Hormone receptor-positive (HR+) is the most common breast cancer subtype, with approximately 70% of breast cancers presenting with overexpression of estrogen receptors, progesterone receptors, or both. Overexpression of the hormone receptors allows estrogen and progesterone to drive tumor growth and proliferation. Therefore, endocrine therapy remains the standard treatment for advanced patients with HR+/human epidermal growth factor receptor 2-negative (HER2-) breast cancer.

Latest Key Takeaways
  • The publisher estimates that in 2018, there were 2.1 million incident cases and 8.6 million five-year prevalent cases of breast cancer worldwide. By 2027, incident and prevalent cases of breast cancer are expected to increase to 2.3 million and 9.3 million cases, respectively.

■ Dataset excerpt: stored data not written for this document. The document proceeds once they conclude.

(* ===== verification/Negotiation.v ===== *)
(** * Choosing a protocol (src/src/protocol/handler_factory.{h,cpp}, the second half
    of src/src/network/communicator/dns_communicator_factory.cpp,
    src/src/http_client.{h,cpp})

    A list of protocols travels as bytes: each name after its length.  The client
    offers such a list with ALPN, and reads the server's with NPN; when the
    handshake is over each side asks OpenSSL for the name and builds the handler
    for it.  OpenSSL is not part of the program: what it answers is an argument. *)

From S2P Require Import Prelude CppStd HttpCommons.

(** ** Lists of protocols *)

(** A name as a list has it. *)
Definition entry (p : string) : list ascii := ascii_of (len p) :: chars p.
Definition wire (ps : list string) : list ascii := mjoin (entry <$> ps).

(** A name that a list can have. *)
Definition nameable (p : string) : Prop := 1 <= len p < 256.

(** The constants, as both files have them. *)
Definition NGHTTP2_H2_ALPN : list ascii := entry "h2".
Definition NGHTTP2_H2_16_ALPN : list ascii := entry "h2-16".
Definition NGHTTP2_H2_14_ALPN : list ascii := entry "h2-14".
Definition HTTP1_1_ALPN : list ascii := entry "http/1.1".
Definition HTTP1_0_ALPN : list ascii := entry "http/1.0".

Definition alpn_protos_default : list (list ascii) :=
  [NGHTTP2_H2_ALPN; NGHTTP2_H2_16_ALPN; NGHTTP2_H2_14_ALPN; HTTP1_1_ALPN; HTTP1_0_ALPN].

Definition npn_protos : list ascii :=
  [ascii_of 2; "h"; "2";
   ascii_of 5; "h"; "2"; "-"; "1"; "6";
   ascii_of 5; "h"; "2"; "-"; "1"; "4";
   ascii_of 8; "h"; "t"; "t"; "p"; "/"; "1"; "."; "1";
   ascii_of 8; "h"; "t"; "t"; "p"; "/"; "1"; "."; "0"]%char.

(** [npn_adv_cb]: what the server advertises. *)
Definition npn_adv_cb : list ascii := npn_protos.

(** [get_default_alpn()], the copies one after the other. *)
Definition get_default_alpn : list ascii :=
  NGHTTP2_H2_ALPN ++ NGHTTP2_H2_16_ALPN ++ NGHTTP2_H2_14_ALPN ++ HTTP1_1_ALPN ++ HTTP1_0_ALPN.

(** ** The client selects *)

(** [select_proto]: [p] goes over the list, [skip] bytes of the name it is at are
    left; the name found is what [out] and [outlen] point at. *)
Fixpoint scan_protos (key : list ascii) (skip : nat) (p : list ascii) : option (list ascii) :=
  match p with
  | [] => None
  | c :: p' =>
      match skip with
      | S skip => scan_protos key skip p'
      | O =>
          if (length key <=? length p)%nat then
            if bool_decide (take (length key) p = key)
            then Some (take (Z.to_nat (byte_of c)) p')
            else scan_protos key (Z.to_nat (byte_of c)) p'
          else None
      end
  end.

Definition select_proto (in_ key : list ascii) : option (list ascii) := scan_protos key 0 in_.

(** The first that answers. *)
Definition or_else {A} (x y : option A) : option A := match x with Some _ => x | None => y end.

Definition select_h2 (in_ : list ascii) : option (list ascii) :=
  or_else (select_proto in_ NGHTTP2_H2_ALPN)
    (or_else (select_proto in_ NGHTTP2_H2_16_ALPN) (select_proto in_ NGHTTP2_H2_14_ALPN)).

Definition select_h1 (in_ : list ascii) : option (list ascii) :=
  or_else (select_proto in_ HTTP1_1_ALPN) (select_proto in_ HTTP1_0_ALPN).

(** [client_select_next_proto_cb]; [None] is [SSL_TLSEXT_ERR_NOACK]. *)
Definition client_select_next_proto_cb (in_ : list ascii) : option (list ascii) :=
  or_else (select_h2 in_) (select_h1 in_).

(** ** The server selects

    [select] is [SSL_select_next_proto]: it is given the server's bytes, how many
    of them are the list, and the client's list, and answers the name when it is
    [OPENSSL_NPN_NEGOTIATED].  The length handed over is one short. *)
Definition alpn_select_cb (select : list ascii -> Z -> list ascii -> option string) (in_ : list ascii)
    : option string :=
  foldl (fun found proto => or_else found (select (proto ++ [ascii_of 0]) (Z.of_nat (length proto) - 1) in_))
    None alpn_protos_default.

(** ** What was negotiated

    [alpn] and [npn] are the names OpenSSL has, empty where there is none. *)
Inductive handler_type := ht_h1 | ht_h2.
#[export] Instance handler_type_eq_dec : EqDecision handler_type.
Proof. solve_decision. Defined.

Definition negotiated (alpn npn : string) : string := if len alpn =? 0 then npn else alpn.

(** [negotiate_handler]: the handler and the version it is built for. *)
Definition negotiate_handler (alpn npn : string) : handler_type * proto_version :=
  let proto := negotiated alpn npn in
  let type := if (len proto =? 2) || (len proto =? 3) || (len proto =? 5) then ht_h2 else ht_h1 in
  (type,
   match type with
   | ht_h2 => HTTP20
   | ht_h1 => if empty proto || bool_decide (last (chars proto) = Some "0"%char) then HTTP10 else HTTP11
   end).

(** [chose_protocol], of the client. *)
Definition chose_protocol (alpn npn : string) : proto_version :=
  let proto := chars (negotiated alpn npn) in
  if bool_decide (take 2 proto = ["h"; "2"]%char) then HTTP20
  else if bool_decide (proto = chars "http/1.1") then HTTP11
  else HTTP10.

(** [handler_from_connector_factory::operator()], and the [get_connection] of the
    other factory, which is always asked for HTTP/1.1. *)
Definition handler_from_connector (v : proto_version) : handler_type :=
  if bool_decide (v = HTTP20) then ht_h2 else ht_h1.
Definition get_connection : handler_type := handler_from_connector HTTP11.

(** ** Lemmas *)
Lemma scan_skip key a b : scan_protos key (length a) (a ++ b) = scan_protos key 0 b.
Proof. by induction a. Qed.

Lemma length_entry p : nameable p -> Z.to_nat (byte_of (ascii_of (len p))) = length (chars p).
Proof.
  unfold nameable. intros H. rewrite byte_of_ascii_of by (unfold in_range; cbn; lia). unfold len. lia.
Qed.

Lemma take_entry p k rest :
  nameable p -> nameable k -> take (length (entry k)) (entry p ++ rest) = entry k -> p = k.
Proof.
  intros Hp Hk H. unfold entry in H. cbn [length app take] in H. injection H as H1 H2.
  assert (E : length (chars p) = length (chars k)).
  { apply (f_equal (fun c => Z.to_nat (byte_of c))) in H1. by rewrite !length_entry in H1. }
  rewrite <- E, take_app_length in H2. by apply chars_inj.
Qed.

(** On a list, [select_proto] finds the name it looks for and nothing else. *)
Lemma select_proto_wire k ps :
  nameable k -> Forall nameable ps ->
  select_proto (wire ps) (entry k) = if bool_decide (k ∈ ps) then Some (chars k) else None.
Proof.
  intros Hk. unfold select_proto. induction 1 as [|p ps Hp Hps IH]; [by rewrite bool_decide_eq_false_2 by apply not_elem_of_nil|].
  change (wire (p :: ps)) with (entry p ++ wire ps).
  destruct (decide (p = k)) as [->|Hne].
  - rewrite bool_decide_eq_true_2 by apply list_elem_of_here.
    unfold entry at 2. cbn [app scan_protos]. change (ascii_of (len k) :: chars k ++ wire ps) with (entry k ++ wire ps).
    rewrite length_app, (proj2 (Nat.leb_le _ _)) by lia. rewrite take_app_length, bool_decide_eq_true_2 by done.
    by rewrite length_entry, take_app_length by done.
  - assert (E : bool_decide (k ∈ p :: ps) = bool_decide (k ∈ ps)).
    { apply bool_decide_ext. rewrite elem_of_cons. split; [by intros [->|]|by right]. }
    rewrite E, <- IH. clear E IH. unfold entry at 2. cbn [app scan_protos].
    change (ascii_of (len p) :: chars p ++ wire ps) with (entry p ++ wire ps).
    rewrite (length_entry p Hp).
    destruct (Nat.leb_spec (length (entry k)) (length (entry p ++ wire ps))) as [_|Hlt].
    + rewrite bool_decide_eq_false_2 by (intros Ht; by apply Hne, (take_entry p k (wire ps))).
      apply scan_skip.
    + rewrite length_app in Hlt. unfold entry in Hlt. cbn [length] in Hlt.
      destruct (wire ps) as [|c l] eqn:Ew; [done|]. cbn [scan_protos].
      rewrite (proj2 (Nat.leb_gt _ _)) by (unfold entry; cbn [length] in *; lia). done.
Qed.

(** ** Properties *)

(** The names, most wanted first. *)
Definition preferences : list string := ["h2"; "h2-16"; "h2-14"; "http/1.1"; "http/1.0"].

Lemma preferences_nameable : Forall nameable preferences.
Proof. unfold nameable. repeat constructor; by vm_compute. Qed.

(** The first of the preferences that a list has. *)
Definition preferred (ps : list string) : option string := List.find (fun k => bool_decide (k ∈ ps)) preferences.

Lemma client_prefers ps :
  Forall nameable ps -> client_select_next_proto_cb (wire ps) = chars <$> preferred ps.
Proof.
  intros H. pose proof preferences_nameable as P. unfold preferences in P.
  repeat match goal with P : Forall _ (_ :: _) |- _ => apply Forall_cons in P as [? P] end.
  unfold client_select_next_proto_cb, select_h2, select_h1, preferred, preferences. cbn [List.find].
  unfold NGHTTP2_H2_ALPN, NGHTTP2_H2_16_ALPN, NGHTTP2_H2_14_ALPN, HTTP1_1_ALPN, HTTP1_0_ALPN.
  rewrite !select_proto_wire by done.
  repeat (case_bool_decide; [done|]; cbn [or_else]). done.
Qed.

(** C26: The two sides of a TLS connection come to the same protocol.  Whatever list
    of names the server advertises, the client's callback picks from it the one
    that comes first in its own preferences, whatever their order in the list, and
    refuses a list that has none of them; with the name it picked, the server
    builds an HTTP/2 session exactly when the client does, and the client's
    version is the one of the name.  The list that the server of the program
    advertises is the list that the client of the program offers. *)
Theorem protocol_agreed (ps : list string) :
  Forall nameable ps ->
  npn_adv_cb = get_default_alpn /\ get_default_alpn = wire preferences /\
  client_select_next_proto_cb (wire ps) = chars <$> preferred ps /\
  forall p, preferred ps = Some p ->
    p ∈ ps /\
    (negotiate_handler "" p).1 = handler_from_connector (chose_protocol "" p) /\
    (negotiate_handler p "").1 = handler_from_connector (chose_protocol p "") /\
    (chose_protocol p "" = HTTP20 <-> p ∈ take 3 preferences) /\ (chose_protocol p "" = HTTP11 <-> p = "http/1.1").
Proof.
  intros H. split; [by vm_compute|]. split; [by vm_compute|]. split; [by apply client_prefers|].
  intros p Hp. apply find_some in Hp as [Hin Hp]. split; [by apply bool_decide_eq_true in Hp|]. clear Hp H.
  repeat destruct Hin as [<-|Hin]; [..|destruct Hin].
  all: split; [done|]; split; [done|].
  all: split; (split; [intros E; try done|intros E; try done]).
  all: try (repeat first [apply list_elem_of_here|apply list_elem_of_further]).
  all: try (repeat (apply elem_of_cons in E as [E|E]; [discriminate E|]); by apply elem_of_nil in E).
Qed.

Lemma protocol_agreed_witness :
  client_select_next_proto_cb (wire ["spdy/3"; "http/1.1"; "h2-14"]) = Some (chars "h2-14") /\
  (negotiate_handler "" "h2-14").1 = ht_h2.
Proof.
  assert (H : Forall nameable ["spdy/3"; "http/1.1"; "h2-14"]) by (unfold nameable; repeat constructor; by vm_compute).
  destruct (protocol_agreed _ H) as (_ & _ & H1 & H2).
  assert (E : preferred ["spdy/3"; "http/1.1"; "h2-14"] = Some "h2-14") by (vm_compute; reflexivity).
  rewrite E in H1. split; [exact H1|]. destruct (H2 _ E) as (_ & H3 & _). rewrite H3. reflexivity.
Defined.

(** A library that answers a name of the list it is given, when that is a list,
    and nothing otherwise, never answers the server: the length it is given cuts
    the last byte of every entry. *)
Lemma cut_entry_no_list p ps :
  nameable p -> Forall nameable ps -> take (length (chars p)) (entry p ++ [ascii_of 0]) = wire ps -> False.
Proof.
  intros Hp Hps H. assert (E : length (chars p) = length (wire ps)).
  { rewrite <- H, length_take, length_app. unfold entry. cbn [length]. lia. }
  destruct Hps as [|q ps Hq Hps]; [unfold nameable, len in Hp; cbn in E; lia|].
  change (wire (q :: ps)) with (entry q ++ wire ps) in H, E.
  destruct (length (chars p)) as [|n] eqn:En; [unfold nameable, len in Hp; lia|].
  unfold entry in H. cbn [app take] in H. injection H as H1 _.
  apply (f_equal (fun c => Z.to_nat (byte_of c))) in H1. rewrite !length_entry in H1 by done.
  rewrite length_app in E. unfold entry in E. cbn [length] in E. lia.
Qed.

Lemma alpn_never_selects (select : list ascii -> Z -> list ascii -> option string) (in_ : list ascii) :
  (forall buf n client p, select buf n client = Some p ->
     exists ps, Forall nameable ps /\ take (Z.to_nat n) buf = wire ps) ->
  alpn_select_cb select in_ = None.
Proof.
  intros H. pose proof preferences_nameable as P.
  assert (N : forall p, p ∈ preferences -> select (entry p ++ [ascii_of 0]) (Z.of_nat (length (entry p)) - 1) in_ = None).
  { intros p Hp. rewrite Forall_forall in P. specialize (P p Hp).
    destruct (select _ _ _) as [q|] eqn:E; [exfalso|done]. apply H in E as (ps & Hps & E).
    apply (cut_entry_no_list p ps P Hps). rewrite <- E. f_equal. unfold entry. cbn [length]. lia. }
  unfold alpn_select_cb, alpn_protos_default. cbn [foldl].
  unfold NGHTTP2_H2_ALPN, NGHTTP2_H2_16_ALPN, NGHTTP2_H2_14_ALPN, HTTP1_1_ALPN, HTTP1_0_ALPN.
  rewrite !N by (unfold preferences; repeat first [apply list_elem_of_here|apply list_elem_of_further]). done.
Qed.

  • CDK4/6 inhibitors remain the standard treatment for advanced and metastatic HR+/HER2- patients. The publisher expects their uptake to increase significantly over the forecast period as Verzenio and Kisqali are projected to receive strategic label expansions into the adjuvant treatment setting for early-stage HR+/HER2- breast cancer patients. Verzenio is set to be the first of these therapies approved in early breast cancer, with US and EU regulatory decisions expected towards the end of 2021. Submissions were based on positive results from the Phase III monarchE trial. Ibrance is not forecasted to receive a similar approval after the failure of the PALLAS and PENELOPE-B trials.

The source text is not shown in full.